▶ [Task instructions]
Examine each line of the data. Copy those that contain the string "change".

▶ [Given data]
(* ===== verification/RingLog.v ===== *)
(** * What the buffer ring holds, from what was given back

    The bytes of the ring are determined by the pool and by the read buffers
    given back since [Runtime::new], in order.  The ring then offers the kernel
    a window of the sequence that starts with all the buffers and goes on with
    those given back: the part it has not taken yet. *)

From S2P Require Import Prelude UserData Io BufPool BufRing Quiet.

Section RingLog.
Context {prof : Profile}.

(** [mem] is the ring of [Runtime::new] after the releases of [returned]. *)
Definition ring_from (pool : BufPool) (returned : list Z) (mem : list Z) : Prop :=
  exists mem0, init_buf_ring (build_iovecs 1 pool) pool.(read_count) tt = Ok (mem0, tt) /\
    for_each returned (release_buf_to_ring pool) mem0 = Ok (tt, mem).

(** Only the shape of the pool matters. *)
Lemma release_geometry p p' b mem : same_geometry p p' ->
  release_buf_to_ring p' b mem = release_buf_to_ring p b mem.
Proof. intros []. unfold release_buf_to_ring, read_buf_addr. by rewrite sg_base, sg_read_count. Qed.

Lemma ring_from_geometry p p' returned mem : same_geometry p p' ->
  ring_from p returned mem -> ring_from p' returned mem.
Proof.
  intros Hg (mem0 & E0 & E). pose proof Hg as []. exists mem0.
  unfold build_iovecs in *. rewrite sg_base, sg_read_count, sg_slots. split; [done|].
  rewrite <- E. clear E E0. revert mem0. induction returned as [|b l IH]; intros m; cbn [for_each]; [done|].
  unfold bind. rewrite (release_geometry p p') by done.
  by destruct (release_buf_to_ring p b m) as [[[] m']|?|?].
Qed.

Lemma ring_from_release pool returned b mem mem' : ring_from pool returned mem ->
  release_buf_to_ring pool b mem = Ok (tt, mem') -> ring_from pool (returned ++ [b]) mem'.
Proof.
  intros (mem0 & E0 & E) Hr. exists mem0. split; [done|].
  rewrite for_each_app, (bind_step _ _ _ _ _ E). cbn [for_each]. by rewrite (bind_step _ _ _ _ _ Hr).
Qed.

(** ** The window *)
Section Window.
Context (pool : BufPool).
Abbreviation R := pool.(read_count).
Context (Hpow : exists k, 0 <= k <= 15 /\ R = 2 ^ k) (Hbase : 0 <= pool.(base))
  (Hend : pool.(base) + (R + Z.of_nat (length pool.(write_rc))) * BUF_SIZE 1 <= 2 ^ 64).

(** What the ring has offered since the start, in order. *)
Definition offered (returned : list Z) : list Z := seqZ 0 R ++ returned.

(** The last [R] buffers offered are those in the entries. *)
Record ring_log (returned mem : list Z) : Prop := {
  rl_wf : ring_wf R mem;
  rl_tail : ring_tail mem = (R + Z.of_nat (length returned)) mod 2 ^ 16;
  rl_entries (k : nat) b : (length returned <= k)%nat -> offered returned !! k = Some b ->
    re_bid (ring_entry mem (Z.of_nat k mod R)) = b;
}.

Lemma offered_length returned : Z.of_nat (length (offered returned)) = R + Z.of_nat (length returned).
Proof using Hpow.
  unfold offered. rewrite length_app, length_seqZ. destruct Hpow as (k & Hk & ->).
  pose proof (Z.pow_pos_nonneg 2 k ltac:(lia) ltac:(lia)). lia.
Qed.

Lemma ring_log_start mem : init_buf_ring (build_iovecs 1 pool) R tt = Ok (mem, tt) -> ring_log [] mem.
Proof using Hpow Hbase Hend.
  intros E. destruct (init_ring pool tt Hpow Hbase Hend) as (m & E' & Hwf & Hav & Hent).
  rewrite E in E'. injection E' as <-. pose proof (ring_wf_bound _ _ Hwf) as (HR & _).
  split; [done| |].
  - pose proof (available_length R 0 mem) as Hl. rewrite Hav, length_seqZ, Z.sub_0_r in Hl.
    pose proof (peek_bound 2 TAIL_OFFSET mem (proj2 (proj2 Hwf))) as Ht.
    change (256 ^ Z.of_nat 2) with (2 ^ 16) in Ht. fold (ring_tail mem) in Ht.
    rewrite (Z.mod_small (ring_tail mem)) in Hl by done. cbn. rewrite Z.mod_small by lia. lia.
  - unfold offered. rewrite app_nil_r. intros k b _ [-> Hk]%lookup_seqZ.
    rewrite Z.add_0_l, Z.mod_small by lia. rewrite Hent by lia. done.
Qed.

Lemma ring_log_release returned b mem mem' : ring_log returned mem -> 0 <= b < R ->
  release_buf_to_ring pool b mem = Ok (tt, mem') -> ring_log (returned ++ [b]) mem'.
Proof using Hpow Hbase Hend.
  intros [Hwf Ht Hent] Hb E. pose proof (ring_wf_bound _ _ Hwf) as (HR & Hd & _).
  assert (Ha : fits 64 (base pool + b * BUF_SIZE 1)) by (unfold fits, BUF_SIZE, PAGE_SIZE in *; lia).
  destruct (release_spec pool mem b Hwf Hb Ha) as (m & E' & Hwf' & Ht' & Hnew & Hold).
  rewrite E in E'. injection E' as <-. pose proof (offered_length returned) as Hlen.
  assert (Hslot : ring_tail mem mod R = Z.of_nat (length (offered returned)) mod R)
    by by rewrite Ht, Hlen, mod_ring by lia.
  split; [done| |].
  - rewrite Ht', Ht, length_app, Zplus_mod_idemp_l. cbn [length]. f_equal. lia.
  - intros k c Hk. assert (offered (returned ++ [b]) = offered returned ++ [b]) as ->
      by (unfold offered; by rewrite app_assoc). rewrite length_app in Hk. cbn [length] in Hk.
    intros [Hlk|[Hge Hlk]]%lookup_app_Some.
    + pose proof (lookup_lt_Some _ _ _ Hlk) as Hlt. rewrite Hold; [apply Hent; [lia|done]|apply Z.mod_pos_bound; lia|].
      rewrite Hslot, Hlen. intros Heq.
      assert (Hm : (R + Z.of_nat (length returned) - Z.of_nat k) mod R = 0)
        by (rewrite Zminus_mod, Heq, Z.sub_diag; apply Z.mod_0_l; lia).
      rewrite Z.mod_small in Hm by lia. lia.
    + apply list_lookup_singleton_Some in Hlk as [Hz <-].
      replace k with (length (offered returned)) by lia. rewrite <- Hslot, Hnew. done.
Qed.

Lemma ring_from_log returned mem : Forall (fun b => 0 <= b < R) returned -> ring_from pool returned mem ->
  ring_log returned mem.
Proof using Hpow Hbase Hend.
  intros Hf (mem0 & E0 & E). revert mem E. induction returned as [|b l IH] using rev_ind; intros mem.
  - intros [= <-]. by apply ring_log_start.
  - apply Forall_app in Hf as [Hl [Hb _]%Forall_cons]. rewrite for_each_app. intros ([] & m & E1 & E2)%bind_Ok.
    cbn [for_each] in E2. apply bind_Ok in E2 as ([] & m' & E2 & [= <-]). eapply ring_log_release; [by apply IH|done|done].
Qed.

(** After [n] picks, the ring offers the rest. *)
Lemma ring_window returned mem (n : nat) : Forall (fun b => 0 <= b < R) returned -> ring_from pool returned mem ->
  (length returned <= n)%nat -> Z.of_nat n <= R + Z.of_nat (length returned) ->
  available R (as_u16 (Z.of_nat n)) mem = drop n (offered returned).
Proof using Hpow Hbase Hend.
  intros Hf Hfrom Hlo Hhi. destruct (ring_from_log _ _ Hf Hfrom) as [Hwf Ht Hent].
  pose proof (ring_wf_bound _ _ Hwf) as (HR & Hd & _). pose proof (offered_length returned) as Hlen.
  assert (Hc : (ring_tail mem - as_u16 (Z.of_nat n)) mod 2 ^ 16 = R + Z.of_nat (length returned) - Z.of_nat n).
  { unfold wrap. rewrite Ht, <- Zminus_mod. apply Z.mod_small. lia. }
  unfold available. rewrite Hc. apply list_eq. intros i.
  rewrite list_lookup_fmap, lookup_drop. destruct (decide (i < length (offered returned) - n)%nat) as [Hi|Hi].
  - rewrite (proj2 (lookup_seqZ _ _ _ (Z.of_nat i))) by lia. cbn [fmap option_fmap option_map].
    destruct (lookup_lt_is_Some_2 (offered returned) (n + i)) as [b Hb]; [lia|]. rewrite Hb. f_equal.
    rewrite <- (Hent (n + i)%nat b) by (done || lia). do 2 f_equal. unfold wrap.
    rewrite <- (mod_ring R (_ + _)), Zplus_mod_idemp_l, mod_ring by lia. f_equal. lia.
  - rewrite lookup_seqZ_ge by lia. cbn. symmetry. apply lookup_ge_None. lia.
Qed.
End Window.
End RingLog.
* * *
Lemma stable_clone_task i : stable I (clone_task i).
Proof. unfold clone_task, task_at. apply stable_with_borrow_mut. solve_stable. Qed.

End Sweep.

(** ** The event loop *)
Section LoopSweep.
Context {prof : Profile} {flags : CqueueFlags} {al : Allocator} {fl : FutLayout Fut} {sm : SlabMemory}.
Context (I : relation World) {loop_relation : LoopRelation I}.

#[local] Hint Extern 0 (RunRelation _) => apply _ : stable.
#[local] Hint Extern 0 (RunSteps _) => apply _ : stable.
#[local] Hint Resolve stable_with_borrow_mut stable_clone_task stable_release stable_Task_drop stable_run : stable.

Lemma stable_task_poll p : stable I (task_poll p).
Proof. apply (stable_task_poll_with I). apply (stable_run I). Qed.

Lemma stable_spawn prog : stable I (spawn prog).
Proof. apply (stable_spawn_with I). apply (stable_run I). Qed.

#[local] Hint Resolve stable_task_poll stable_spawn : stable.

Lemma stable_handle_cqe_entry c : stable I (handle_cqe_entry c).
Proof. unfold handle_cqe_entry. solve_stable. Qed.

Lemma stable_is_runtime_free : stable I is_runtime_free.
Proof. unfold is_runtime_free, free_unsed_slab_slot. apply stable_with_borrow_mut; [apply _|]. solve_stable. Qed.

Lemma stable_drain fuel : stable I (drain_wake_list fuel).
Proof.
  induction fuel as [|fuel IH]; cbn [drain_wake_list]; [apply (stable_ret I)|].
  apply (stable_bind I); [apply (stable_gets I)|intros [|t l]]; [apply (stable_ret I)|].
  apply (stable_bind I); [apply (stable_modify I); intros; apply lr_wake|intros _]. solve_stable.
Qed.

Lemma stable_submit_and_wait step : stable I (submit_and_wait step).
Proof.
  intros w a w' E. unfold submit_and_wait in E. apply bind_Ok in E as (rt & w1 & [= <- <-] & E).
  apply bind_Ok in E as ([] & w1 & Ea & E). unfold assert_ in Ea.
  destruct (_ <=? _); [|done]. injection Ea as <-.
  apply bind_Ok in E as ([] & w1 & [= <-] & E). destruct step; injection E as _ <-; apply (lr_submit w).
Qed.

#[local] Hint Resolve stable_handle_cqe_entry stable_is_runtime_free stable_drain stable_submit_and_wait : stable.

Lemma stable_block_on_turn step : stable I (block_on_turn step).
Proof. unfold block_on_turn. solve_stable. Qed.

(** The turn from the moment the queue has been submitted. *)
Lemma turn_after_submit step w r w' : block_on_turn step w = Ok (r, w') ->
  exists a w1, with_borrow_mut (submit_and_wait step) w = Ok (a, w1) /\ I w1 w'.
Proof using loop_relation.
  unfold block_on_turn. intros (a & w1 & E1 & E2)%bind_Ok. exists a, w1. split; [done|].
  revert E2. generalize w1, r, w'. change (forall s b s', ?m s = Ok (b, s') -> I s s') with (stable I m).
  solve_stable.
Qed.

▶ [Solution for this problem]
    change (256 ^ Z.of_nat 2) with (2 ^ 16) in Ht. fold (ring_tail mem) in Ht.
  revert E2. generalize w1, r, w'. change (forall s b s', ?m s = Ok (b, s') -> I s s') with (stable I m).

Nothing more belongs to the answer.